[Stored data]
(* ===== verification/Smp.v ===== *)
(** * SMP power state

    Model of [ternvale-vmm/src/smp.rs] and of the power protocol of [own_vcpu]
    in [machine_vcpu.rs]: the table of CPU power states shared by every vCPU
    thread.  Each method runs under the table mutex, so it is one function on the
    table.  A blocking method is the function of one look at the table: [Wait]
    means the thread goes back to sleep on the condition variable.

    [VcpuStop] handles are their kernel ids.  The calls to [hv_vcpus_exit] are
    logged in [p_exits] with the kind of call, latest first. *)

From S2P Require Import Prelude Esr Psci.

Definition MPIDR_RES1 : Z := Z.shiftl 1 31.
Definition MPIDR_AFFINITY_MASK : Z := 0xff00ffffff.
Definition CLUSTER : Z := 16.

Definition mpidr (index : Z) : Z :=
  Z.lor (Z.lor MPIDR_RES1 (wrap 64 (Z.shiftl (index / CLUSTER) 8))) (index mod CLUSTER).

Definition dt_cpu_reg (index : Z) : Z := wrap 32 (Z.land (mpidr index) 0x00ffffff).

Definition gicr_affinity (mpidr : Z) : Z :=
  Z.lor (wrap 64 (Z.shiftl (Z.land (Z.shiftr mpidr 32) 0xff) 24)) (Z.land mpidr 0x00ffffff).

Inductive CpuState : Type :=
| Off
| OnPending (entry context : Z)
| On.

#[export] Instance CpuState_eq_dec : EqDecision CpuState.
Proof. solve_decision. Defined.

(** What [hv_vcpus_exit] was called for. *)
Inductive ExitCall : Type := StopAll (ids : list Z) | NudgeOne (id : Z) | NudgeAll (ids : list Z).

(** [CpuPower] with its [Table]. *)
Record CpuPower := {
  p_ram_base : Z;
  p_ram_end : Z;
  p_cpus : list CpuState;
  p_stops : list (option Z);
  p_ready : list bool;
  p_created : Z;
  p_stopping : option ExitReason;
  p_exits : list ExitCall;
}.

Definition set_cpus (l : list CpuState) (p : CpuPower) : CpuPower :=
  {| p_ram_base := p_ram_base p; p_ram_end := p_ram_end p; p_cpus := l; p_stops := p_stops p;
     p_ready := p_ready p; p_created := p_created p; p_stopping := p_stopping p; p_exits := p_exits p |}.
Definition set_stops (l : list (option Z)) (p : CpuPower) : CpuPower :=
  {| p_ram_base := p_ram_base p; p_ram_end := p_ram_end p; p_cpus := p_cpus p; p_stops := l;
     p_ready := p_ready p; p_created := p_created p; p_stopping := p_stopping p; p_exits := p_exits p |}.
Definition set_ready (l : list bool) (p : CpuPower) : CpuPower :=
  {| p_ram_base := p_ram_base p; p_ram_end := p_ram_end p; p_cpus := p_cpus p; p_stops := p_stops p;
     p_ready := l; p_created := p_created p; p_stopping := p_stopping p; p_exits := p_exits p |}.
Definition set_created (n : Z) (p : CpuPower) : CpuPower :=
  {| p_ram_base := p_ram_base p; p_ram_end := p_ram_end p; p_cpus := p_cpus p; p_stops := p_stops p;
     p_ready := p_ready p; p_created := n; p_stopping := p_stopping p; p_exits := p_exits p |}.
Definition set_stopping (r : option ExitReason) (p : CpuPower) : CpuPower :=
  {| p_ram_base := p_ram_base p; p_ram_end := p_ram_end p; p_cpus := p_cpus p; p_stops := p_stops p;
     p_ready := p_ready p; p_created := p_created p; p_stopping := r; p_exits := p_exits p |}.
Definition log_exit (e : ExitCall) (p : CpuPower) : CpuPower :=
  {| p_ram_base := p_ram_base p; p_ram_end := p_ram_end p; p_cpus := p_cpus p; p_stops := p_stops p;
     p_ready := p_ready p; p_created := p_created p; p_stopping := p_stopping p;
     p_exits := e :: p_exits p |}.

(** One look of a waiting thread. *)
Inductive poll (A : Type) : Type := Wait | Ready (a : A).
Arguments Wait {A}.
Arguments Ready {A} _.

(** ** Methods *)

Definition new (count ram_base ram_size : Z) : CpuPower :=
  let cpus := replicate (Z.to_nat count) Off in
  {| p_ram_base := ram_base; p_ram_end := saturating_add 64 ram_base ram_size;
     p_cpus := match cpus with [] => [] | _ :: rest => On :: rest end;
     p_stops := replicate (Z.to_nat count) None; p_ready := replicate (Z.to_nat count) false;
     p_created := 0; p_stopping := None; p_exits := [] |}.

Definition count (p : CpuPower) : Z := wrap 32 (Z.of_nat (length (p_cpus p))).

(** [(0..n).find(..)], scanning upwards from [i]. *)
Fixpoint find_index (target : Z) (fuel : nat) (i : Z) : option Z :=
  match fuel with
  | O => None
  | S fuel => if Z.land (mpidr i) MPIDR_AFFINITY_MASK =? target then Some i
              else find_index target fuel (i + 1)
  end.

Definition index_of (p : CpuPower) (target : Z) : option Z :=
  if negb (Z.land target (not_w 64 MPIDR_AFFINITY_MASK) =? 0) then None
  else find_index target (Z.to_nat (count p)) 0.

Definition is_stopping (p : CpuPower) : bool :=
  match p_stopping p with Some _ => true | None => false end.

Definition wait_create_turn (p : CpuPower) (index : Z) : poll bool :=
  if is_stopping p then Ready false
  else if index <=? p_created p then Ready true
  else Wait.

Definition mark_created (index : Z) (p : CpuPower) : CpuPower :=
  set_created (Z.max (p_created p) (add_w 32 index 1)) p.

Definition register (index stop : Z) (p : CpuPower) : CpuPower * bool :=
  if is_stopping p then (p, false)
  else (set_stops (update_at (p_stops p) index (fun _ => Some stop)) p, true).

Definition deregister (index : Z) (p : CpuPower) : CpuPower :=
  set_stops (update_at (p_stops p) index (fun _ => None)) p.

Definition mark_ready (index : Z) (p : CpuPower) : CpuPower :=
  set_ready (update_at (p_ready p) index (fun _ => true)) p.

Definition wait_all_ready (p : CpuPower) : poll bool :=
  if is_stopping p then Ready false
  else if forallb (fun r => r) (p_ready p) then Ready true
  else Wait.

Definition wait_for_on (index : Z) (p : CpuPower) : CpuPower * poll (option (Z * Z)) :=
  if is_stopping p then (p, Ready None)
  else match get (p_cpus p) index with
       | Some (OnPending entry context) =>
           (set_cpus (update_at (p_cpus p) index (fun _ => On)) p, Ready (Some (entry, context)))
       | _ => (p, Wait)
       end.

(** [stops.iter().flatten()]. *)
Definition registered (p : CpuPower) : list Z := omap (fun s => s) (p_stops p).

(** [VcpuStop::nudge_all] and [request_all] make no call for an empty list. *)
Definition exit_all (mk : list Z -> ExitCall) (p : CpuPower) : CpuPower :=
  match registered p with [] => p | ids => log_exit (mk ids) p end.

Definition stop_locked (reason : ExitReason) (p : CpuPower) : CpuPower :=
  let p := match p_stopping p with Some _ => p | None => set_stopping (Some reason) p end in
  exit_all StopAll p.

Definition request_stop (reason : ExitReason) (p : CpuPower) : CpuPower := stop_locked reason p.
--
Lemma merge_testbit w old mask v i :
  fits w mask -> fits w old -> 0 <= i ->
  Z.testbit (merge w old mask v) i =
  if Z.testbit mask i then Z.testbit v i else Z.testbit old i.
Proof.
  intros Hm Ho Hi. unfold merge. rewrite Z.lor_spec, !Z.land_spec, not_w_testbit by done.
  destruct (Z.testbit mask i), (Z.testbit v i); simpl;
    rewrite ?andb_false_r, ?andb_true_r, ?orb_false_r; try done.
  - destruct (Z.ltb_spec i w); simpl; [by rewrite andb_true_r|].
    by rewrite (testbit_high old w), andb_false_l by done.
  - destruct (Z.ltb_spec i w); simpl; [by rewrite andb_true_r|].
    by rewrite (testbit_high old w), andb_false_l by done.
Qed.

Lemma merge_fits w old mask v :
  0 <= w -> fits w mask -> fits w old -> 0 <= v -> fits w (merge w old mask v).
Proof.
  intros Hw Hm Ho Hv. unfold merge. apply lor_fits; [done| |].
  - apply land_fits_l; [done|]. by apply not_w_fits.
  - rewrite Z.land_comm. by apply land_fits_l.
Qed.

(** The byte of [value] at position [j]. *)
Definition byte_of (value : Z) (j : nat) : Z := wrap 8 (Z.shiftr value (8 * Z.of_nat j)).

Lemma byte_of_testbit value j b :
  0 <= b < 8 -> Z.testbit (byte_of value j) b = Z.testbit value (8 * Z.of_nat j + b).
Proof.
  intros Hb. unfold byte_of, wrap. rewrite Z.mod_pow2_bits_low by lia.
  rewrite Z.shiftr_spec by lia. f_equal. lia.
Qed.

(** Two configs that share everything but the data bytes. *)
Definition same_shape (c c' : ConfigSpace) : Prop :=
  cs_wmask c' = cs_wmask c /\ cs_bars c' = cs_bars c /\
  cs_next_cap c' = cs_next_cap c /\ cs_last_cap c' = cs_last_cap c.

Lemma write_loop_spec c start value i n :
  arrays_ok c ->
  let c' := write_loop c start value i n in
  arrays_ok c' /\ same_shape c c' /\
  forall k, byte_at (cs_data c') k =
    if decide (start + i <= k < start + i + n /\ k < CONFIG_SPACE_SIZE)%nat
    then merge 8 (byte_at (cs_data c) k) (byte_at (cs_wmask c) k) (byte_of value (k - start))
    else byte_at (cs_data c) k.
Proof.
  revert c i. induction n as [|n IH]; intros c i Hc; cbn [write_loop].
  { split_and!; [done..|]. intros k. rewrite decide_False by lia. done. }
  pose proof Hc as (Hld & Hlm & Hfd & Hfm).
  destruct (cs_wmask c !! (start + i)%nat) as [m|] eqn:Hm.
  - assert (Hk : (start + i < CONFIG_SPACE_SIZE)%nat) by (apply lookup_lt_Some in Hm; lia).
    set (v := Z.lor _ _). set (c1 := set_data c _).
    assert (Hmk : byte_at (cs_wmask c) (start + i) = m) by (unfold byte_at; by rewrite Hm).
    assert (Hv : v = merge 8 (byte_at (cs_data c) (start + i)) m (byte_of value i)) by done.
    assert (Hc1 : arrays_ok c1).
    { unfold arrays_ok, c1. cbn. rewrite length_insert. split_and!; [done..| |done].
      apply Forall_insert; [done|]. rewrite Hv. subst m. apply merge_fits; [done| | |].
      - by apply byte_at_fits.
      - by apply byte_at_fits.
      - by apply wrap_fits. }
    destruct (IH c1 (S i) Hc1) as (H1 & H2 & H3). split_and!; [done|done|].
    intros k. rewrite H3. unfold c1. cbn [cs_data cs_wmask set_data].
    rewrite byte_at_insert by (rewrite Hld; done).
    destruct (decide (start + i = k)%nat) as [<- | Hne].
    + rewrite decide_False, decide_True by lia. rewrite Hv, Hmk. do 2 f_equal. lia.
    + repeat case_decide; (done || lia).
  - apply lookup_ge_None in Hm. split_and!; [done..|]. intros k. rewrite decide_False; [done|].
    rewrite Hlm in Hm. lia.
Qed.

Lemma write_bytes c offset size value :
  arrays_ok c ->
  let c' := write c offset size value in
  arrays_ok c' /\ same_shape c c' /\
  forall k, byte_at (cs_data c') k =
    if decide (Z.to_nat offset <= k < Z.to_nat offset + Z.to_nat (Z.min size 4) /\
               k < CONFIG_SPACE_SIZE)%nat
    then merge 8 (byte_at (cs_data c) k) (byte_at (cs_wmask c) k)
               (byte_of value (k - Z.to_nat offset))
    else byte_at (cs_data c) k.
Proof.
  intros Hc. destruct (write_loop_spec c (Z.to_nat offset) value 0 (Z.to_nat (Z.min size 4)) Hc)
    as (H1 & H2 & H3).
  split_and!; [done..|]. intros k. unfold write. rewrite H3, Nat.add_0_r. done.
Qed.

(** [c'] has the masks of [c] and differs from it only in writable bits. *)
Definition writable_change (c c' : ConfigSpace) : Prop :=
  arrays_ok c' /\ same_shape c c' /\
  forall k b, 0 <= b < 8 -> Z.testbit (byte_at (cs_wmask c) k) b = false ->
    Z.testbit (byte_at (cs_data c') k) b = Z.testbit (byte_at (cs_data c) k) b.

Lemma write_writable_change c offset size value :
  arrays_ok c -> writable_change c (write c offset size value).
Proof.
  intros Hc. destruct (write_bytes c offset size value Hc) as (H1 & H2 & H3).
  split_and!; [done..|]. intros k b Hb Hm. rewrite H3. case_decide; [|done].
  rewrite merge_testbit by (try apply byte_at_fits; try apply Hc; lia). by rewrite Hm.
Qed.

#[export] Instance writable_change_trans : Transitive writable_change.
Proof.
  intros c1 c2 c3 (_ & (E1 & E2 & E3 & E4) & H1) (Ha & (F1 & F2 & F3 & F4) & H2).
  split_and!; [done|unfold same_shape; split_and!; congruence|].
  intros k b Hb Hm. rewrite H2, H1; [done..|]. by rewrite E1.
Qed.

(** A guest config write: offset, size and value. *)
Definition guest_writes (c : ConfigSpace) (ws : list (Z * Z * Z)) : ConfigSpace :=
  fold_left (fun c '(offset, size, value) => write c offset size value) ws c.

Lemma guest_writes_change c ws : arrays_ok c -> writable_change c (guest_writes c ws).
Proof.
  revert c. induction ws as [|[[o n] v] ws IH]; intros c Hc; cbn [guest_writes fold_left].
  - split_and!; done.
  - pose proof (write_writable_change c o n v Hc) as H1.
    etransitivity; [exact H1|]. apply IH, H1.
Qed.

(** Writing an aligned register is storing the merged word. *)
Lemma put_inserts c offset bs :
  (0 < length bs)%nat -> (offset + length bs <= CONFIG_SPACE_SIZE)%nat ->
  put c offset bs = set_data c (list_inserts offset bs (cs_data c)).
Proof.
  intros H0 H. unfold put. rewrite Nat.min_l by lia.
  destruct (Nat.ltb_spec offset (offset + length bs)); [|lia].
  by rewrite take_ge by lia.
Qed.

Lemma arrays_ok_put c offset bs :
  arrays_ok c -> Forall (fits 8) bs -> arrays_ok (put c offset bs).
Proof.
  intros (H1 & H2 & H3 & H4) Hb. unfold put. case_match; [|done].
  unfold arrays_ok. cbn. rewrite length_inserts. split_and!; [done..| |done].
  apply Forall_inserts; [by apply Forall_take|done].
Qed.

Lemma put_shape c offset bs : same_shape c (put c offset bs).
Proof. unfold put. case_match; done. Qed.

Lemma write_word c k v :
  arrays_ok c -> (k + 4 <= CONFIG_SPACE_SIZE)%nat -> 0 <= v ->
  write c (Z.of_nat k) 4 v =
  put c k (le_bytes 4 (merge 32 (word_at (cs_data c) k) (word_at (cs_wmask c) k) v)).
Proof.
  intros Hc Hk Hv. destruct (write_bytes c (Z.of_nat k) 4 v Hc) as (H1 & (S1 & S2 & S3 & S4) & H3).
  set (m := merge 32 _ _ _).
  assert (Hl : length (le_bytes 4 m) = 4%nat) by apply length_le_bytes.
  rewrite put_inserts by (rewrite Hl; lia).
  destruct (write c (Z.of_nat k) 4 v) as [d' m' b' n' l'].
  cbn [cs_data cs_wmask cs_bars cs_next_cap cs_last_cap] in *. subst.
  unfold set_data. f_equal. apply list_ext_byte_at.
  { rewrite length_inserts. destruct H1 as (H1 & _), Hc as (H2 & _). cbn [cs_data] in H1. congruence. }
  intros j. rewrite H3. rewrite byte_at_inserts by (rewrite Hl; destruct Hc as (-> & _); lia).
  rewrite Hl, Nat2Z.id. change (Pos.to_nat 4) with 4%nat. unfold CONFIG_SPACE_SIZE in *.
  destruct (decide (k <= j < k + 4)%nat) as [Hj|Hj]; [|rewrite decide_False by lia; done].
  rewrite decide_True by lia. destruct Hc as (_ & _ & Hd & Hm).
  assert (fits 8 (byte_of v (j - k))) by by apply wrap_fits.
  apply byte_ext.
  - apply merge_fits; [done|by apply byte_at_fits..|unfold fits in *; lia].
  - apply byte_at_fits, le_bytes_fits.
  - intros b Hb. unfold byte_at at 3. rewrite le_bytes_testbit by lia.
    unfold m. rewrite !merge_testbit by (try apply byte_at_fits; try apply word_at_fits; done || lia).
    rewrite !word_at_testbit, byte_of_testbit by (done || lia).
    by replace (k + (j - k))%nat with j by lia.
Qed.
* * *
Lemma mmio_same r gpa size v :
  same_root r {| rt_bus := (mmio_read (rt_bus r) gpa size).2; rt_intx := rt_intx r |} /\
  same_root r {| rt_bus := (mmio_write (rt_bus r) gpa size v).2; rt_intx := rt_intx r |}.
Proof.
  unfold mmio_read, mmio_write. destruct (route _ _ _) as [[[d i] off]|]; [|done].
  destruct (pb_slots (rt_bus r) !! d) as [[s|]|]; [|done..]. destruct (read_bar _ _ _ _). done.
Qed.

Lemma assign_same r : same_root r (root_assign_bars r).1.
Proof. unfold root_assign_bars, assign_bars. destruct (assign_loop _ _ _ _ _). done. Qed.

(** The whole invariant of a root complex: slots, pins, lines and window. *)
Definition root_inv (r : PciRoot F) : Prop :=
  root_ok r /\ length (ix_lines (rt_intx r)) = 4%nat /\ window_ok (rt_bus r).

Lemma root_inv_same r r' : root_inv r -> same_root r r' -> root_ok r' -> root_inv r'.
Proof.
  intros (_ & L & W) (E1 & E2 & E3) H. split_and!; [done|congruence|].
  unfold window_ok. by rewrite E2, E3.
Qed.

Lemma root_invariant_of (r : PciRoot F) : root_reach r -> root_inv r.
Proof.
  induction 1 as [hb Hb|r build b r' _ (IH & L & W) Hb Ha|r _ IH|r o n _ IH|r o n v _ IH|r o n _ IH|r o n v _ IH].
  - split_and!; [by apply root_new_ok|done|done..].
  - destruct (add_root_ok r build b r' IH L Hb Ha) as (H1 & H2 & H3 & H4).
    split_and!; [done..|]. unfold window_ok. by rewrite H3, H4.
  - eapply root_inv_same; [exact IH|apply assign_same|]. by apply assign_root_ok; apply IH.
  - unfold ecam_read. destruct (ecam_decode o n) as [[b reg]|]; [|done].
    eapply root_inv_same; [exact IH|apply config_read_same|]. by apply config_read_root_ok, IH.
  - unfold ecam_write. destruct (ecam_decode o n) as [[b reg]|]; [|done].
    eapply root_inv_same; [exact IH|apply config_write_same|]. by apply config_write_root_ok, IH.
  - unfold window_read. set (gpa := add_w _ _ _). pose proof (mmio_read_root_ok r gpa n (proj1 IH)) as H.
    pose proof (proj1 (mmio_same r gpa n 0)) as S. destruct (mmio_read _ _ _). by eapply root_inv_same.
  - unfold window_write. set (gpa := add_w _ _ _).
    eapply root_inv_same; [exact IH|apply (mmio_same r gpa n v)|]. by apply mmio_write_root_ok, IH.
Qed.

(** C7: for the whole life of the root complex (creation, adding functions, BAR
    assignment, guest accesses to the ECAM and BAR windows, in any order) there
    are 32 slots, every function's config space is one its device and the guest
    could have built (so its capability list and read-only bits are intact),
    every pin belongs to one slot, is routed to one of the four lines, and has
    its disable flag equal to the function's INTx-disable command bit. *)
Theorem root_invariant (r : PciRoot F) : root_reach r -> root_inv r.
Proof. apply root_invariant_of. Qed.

*PROBLEM TO WORK ON*. Using the entries shown above, reproduce verbatim the lines from the line bearing "Definition wait_all_ready (p" to the line bearing "entry context) =>", inclusive.

*ANSWER SPACE*.
Definition wait_all_ready (p : CpuPower) : poll bool :=
  if is_stopping p then Ready false
  else if forallb (fun r => r) (p_ready p) then Ready true
  else Wait.

Definition wait_for_on (index : Z) (p : CpuPower) : CpuPower * poll (option (Z * Z)) :=
  if is_stopping p then (p, Ready None)
  else match get (p_cpus p) index with
       | Some (OnPending entry context) =>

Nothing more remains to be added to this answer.